• **ABOUT THIS TASK**
Return only the lines from the top of the material through the line marked by "modelled: [gdt_init] and", unaltered.

┄┄┄┄┄┄┄┄┄┄

(* ===== verification/Cpu.v ===== *)
(** * Processor set-up: descriptor tables, interrupt vectors and lines, timer,
    processor features ([arch/x86_64/cpu], [kernel/timer.c]).

    Descriptors are records with the fields of the packed structures. The two interrupt
    controllers are their mask registers, which their data ports read and write; a
    sequence of port writes is a list. The instructions that load a table are not
    modelled: [gdt_init] and [idt_init] return what they load. *)

From S2P Require Import Prelude Memory Kbd Vmm Frames Console.
Import StringC.

(** ** [gdt.c] *)

Definition GDT_KERNEL_CODE : Z := 0x08.
Definition GDT_KERNEL_DATA : Z := 0x10.
Definition GDT_USER_CODE : Z := 0x18.
Definition GDT_USER_DATA : Z := 0x20.
Definition GDT_TSS : Z := 0x28.
Definition GDT_ENTRY_COUNT : Z := 7.
Definition sizeof_tss : Z := 104.

Record gdt_entry := GdtEntry {
  limit_lo : Z; base_lo : Z; base_mid : Z; access : Z; flags_lim_hi : Z; base_hi : Z;
}.

Definition set_entry (base limit acc flags : Z) : gdt_entry :=
  GdtEntry (u16 (limit .& 0xFFFF)) (u16 (base .& 0xFFFF)) (u8 (Z.shiftr base 16 .& 0xFF)) acc
    (u8 (Z.shiftl (flags .& 0x0F) 4 .| (Z.shiftr limit 16 .& 0x0F))) (u8 (Z.shiftr base 24 .& 0xFF)).

(** The 16-byte descriptor takes two slots: the second holds the upper half of the base
    and a reserved word. *)
Record gdt_sys_entry := GdtSysEntry { sys_low : gdt_entry; base_upper : Z; sys_reserved : Z }.

Definition set_sys_entry (base limit acc : Z) : gdt_sys_entry :=
  GdtSysEntry
    (GdtEntry (u16 (limit .& 0xFFFF)) (u16 (base .& 0xFFFF)) (u8 (Z.shiftr base 16 .& 0xFF)) acc
       (u8 (Z.shiftr limit 16 .& 0x0F)) (u8 (Z.shiftr base 24 .& 0xFF)))
    (u32 (Z.shiftr base 32)) 0.

(** The second slot read as an 8-byte descriptor. *)
Definition upper_slot (e : gdt_sys_entry) : gdt_entry :=
  GdtEntry (u16 (base_upper e)) (u16 (Z.shiftr (base_upper e) 16)) (u8 (sys_reserved e)) (u8 (Z.shiftr (sys_reserved e) 8))
    (u8 (Z.shiftr (sys_reserved e) 16)) (u8 (Z.shiftr (sys_reserved e) 24)).

(** The table, the limit and base of the GDTR, and the selector for the task register;
    [tss] and [gdt] are the addresses of the static objects. *)
Definition gdt_init (tss gdt : Z) : list gdt_entry * (Z * Z) * Z :=
  let sys := set_sys_entry tss (u32 (sizeof_tss - 1)) 0x89 in
  ([set_entry 0 0 0 0; set_entry 0 0xFFFFF 0x9A 0xA; set_entry 0 0xFFFFF 0x92 0xC;
    set_entry 0 0xFFFFF 0xFA 0xA; set_entry 0 0xFFFFF 0xF2 0xC; sys_low sys; upper_slot sys],
   (u16 (GDT_ENTRY_COUNT * 8 - 1), gdt), GDT_TSS).

(** ** [tss.c] *)

Record tss := Tss { rsp0 : Z; iopb : Z }.
Definition tss_init (stack : Z) : tss := Tss stack (u16 sizeof_tss).
Definition tss_set_rsp0 (v : Z) (t : tss) : tss := Tss v (iopb t).

(** ** [idt.c]: gates *)

Definition IDT_INT_GATE : Z := 0x0E.
Definition IDT_TRAP_GATE : Z := 0x0F.
Definition IDT_PRESENT : Z := 0x80.

Record idt_entry := IdtEntry {
  offset_lo : Z; gate_cs : Z; ist : Z; gate_flags : Z; offset_mid : Z; offset_hi : Z; gate_reserved : Z;
}.

Definition idt_set_entry (handler cs flags ist_ : Z) : idt_entry :=
  IdtEntry (u16 (handler .& 0xFFFF)) cs (ist_ .& 0x07) flags (u16 (Z.shiftr handler 16 .& 0xFFFF))
    (u32 (Z.shiftr handler 32)) 0.

Definition idt_gate (isr_table : Z → Z) (i : Z) : idt_entry :=
  let type := if i =? 3 then IDT_TRAP_GATE else IDT_INT_GATE in
  idt_set_entry (isr_table i) GDT_KERNEL_CODE (IDT_PRESENT .| type) 0.

(** ** Interrupt controllers *)

Definition PIC_MASTER_CMD : Z := 0x20.
Definition PIC_MASTER_DATA : Z := 0x21.
Definition PIC_SLAVE_CMD : Z := 0xA0.
Definition PIC_SLAVE_DATA : Z := 0xA1.
Definition PIC_EOI : Z := 0x20.

(** The writes of [pic_remap], without the waits between them. *)
Definition pic_remap : list (Z * Z) :=
  [(PIC_MASTER_CMD, 0x11); (PIC_SLAVE_CMD, 0x11); (PIC_MASTER_DATA, 0x20); (PIC_SLAVE_DATA, 0x28);
   (PIC_MASTER_DATA, 0x04); (PIC_SLAVE_DATA, 0x02); (PIC_MASTER_DATA, 0x01); (PIC_SLAVE_DATA, 0x01);
   (PIC_MASTER_DATA, 0xFF); (PIC_SLAVE_DATA, 0xFF)].

Definition idt_init (isr_table : Z → Z) (idt : Z) : list (Z * Z) * list idt_entry * (Z * Z) :=
  (pic_remap, idt_gate isr_table <$> seqZ 0 256, (u16 (256 * 16 - 1), idt)).

(** The mask registers behind the data ports. *)
Record pic := Pic { master_mask : Z; slave_mask : Z }.
Definition in_master (p : pic) : Z := master_mask p.
Definition in_slave (p : pic) : Z := slave_mask p.
Definition out_master (v : Z) (p : pic) : pic := Pic (u8 v) (slave_mask p).
Definition out_slave (v : Z) (p : pic) : pic := Pic (master_mask p) (u8 v).

(** [~(uint8_t)(1u << n)] is an [int]; the write takes its low byte. *)
Definition irq_mask (irq : Z) (p : pic) : pic :=
  if irq <? 8 then out_master (in_master p .| u8 (Z.shiftl 1 irq)) p
  else out_slave (in_slave p .| u8 (Z.shiftl 1 (irq - 8))) p.

Definition irq_unmask (irq : Z) (p : pic) : pic :=
  if irq <? 8 then out_master (in_master p .& Z.lnot (u8 (Z.shiftl 1 irq))) p
  else
    let p := out_slave (in_slave p .& Z.lnot (u8 (Z.shiftl 1 (irq - 8)))) p in
    out_master (in_master p .& Z.lnot (u8 (Z.shiftl 1 2))) p.

(** ** Dispatch

    [irq_handlers] holds what is registered for a line; an interrupt is the sequence of
    what it causes. *)

Section Dispatch.
Context {S : Type} `{FA : FrameAllocator S} {H : Type}.

Definition handlers : Type := list (option H).
Definition irq_register (irq : Z) (handler : H) (hs : handlers) : option handlers :=
  if irq <? 16 then Some (<[Z.to_nat irq := Some handler]> hs) else None.
Definition irq_unregister (irq : Z) (hs : handlers) : option handlers :=
  if irq <? 16 then Some (<[Z.to_nat irq := None]> hs) else None.

Inductive action := Handler (h : H) (irq : Z) | Eoi (port : Z) | PanicException (vector : Z).

Definition irq_dispatch (irq : Z) (hs : handlers) : list action :=
  if irq <? 16 then match mjoin (hs !! Z.to_nat irq) with Some h => [Handler h irq] | None => [] end else [].

Definition pic_eoi (vector : Z) : list action :=
  (if 40 <=? vector then [Eoi PIC_SLAVE_CMD] else []) ++ [Eoi PIC_MASTER_CMD].

Definition isr_handler (hs : handlers) (vector error_code cr2 : Z) : M (vm S) (list action) :=
  if vector <? 32 then
    if vector =? 14 then
      handled ← vmm_handle_page_fault cr2 error_code;
      if (handled : bool) then mret [] else mret [PanicException vector]
    else mret [PanicException vector]
  else if vector <? 48 then
    let irq := u8 (vector - 32) in
    mret (irq_dispatch irq hs ++ pic_eoi (u8 vector))
  else mret [].

End Dispatch.
Arguments action H : clear implicits.
Arguments handlers H : clear implicits.

(** ** [timer.c] *)

Definition PIT_CH0_DATA : Z := 0x40.
Definition PIT_CMD : Z := 0x43.
Definition PIT_HZ : Z := 1193182.

Record timer := Timer { jiffies : Z; timer_hz : Z }.
Definition timer_irq (t : timer) : timer := Timer (u64 (jiffies t + 1)) (timer_hz t).

(** [None]: division by zero.  [tick] is the handler registered for line 0. *)
Definition timer_init {H : Type} (tick : H) (hz : Z) (t : timer) (hs : handlers H) (p : pic)
  : option (list (Z * Z) * timer * handlers H * pic) :=
  if hz =? 0 then None
  else
    let divisor := PIT_HZ / hz in
    hs ← irq_register 0 tick hs;
    Some ([(PIT_CMD, 0x36); (PIT_CH0_DATA, u8 (divisor .& 0xFF)); (PIT_CH0_DATA, u8 (Z.shiftr divisor 8))],
          Timer (jiffies t) hz, hs, irq_unmask 0 p).

Definition timer_ms (t : timer) : Z := if timer_hz t =? 0 then 0 else u64 (jiffies t * 1000) / timer_hz t.

(** The loop of [timer_sleep_ms]: each [hlt] ends with the next tick. *)
Fixpoint sleep_loop (fuel : nat) (deadline : Z) (t : timer) : option timer :=
  if timer_ms t <? deadline then
    match fuel with O => None | S f => sleep_loop f deadline (timer_irq t) end
  else Some t.
Definition timer_sleep_ms (fuel : nat) (ms : Z) (t : timer) : option timer := sleep_loop fuel (u64 (timer_ms t + ms)) t.

(** ** [cpuid.c] *)

Record regs4 := Regs4 { r_eax : Z; r_ebx : Z; r_ecx : Z; r_edx : Z }.
Record cpuid_features := Features {
  has_apic : bool; has_x2apic : bool; has_sse : bool; has_sse2 : bool; has_avx : bool; has_avx2 : bool;
  has_nx : bool; has_syscall : bool; has_1gb_pages : bool; max_basic : Z; max_extended : Z; vendor : list Z;
}.

(** [(reg >> n) & 1] stored in a [bool]. *)
Definition feature (reg n : Z) : bool := negb (Z.shiftr reg n .& 1 =? 0).

(** The characters before the first zero byte. *)
Fixpoint zstr (s : list Z) : list Z :=
  match s with [] => [] | c :: s' => if c =? 0 then [] else c :: zstr s' end.

(** [cpuid] is the instruction, by leaf. *)
Definition cpuid_init (cpuid : Z → regs4) : cpuid_features :=
  let l0 := cpuid 0 in
  let basic := r_eax l0 in
  let l1 := if 1 <=? basic then cpuid 1 else Regs4 0 0 0 0 in
  let l7 := if 7 <=? basic then cpuid 7 else Regs4 0 0 0 0 in
  let ext := r_eax (cpuid 0x80000000) in
  let e1 := if 0x80000001 <=? ext then cpuid 0x80000001 else Regs4 0 0 0 0 in
  Features (feature (r_edx l1) 9) (feature (r_ecx l1) 21) (feature (r_edx l1) 25) (feature (r_edx l1) 26)
    (feature (r_ecx l1) 28) (feature (r_ebx l7) 5) (feature (r_edx e1) 20) (feature (r_edx e1) 11)
    (feature (r_edx e1) 26) basic ext
    (to_le 4 (r_ebx l0) ++ to_le 4 (r_edx l0) ++ to_le 4 (r_ecx l0)).

Definition flag_text (b : bool) (name : string) : arg := ArgStr (Some (if b then chars name else [])).

(** The text of [cpuid_print_features]. *)
Definition cpuid_print_features (f : cpuid_features) : option (list Z) :=
  a ← kprintf_text (chars "CPU vendor  : %s" ++ [10]) [ArgStr (Some (zstr (vendor f)))];
  b ← kprintf_text (chars "Max leaf    : 0x%08x (ext: 0x%08x)" ++ [10]) [ArgInt (max_basic f); ArgInt (max_extended f)];
  c ← kprintf_text (chars "Features    :%s%s%s%s%s%s%s%s%s" ++ [10])
        [flag_text (has_apic f) " APIC"; flag_text (has_x2apic f) " x2APIC"; flag_text (has_sse f) " SSE";
         flag_text (has_sse2 f) " SSE2"; flag_text (has_avx f) " AVX"; flag_text (has_avx2 f) " AVX2";
         flag_text (has_nx f) " NX"; flag_text (has_syscall f) " SYSCALL"; flag_text (has_1gb_pages f) " 1GB-PG"];
  Some (a ++ b ++ c).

┄┄┄┄┄┄┄┄┄┄

• **ANSWER TO THE EXERCISE**
(* ===== verification/Cpu.v ===== *)
(** * Processor set-up: descriptor tables, interrupt vectors and lines, timer,
    processor features ([arch/x86_64/cpu], [kernel/timer.c]).

    Descriptors are records with the fields of the packed structures. The two interrupt
    controllers are their mask registers, which their data ports read and write; a
    sequence of port writes is a list. The instructions that load a table are not
    modelled: [gdt_init] and [idt_init] return what they load. *)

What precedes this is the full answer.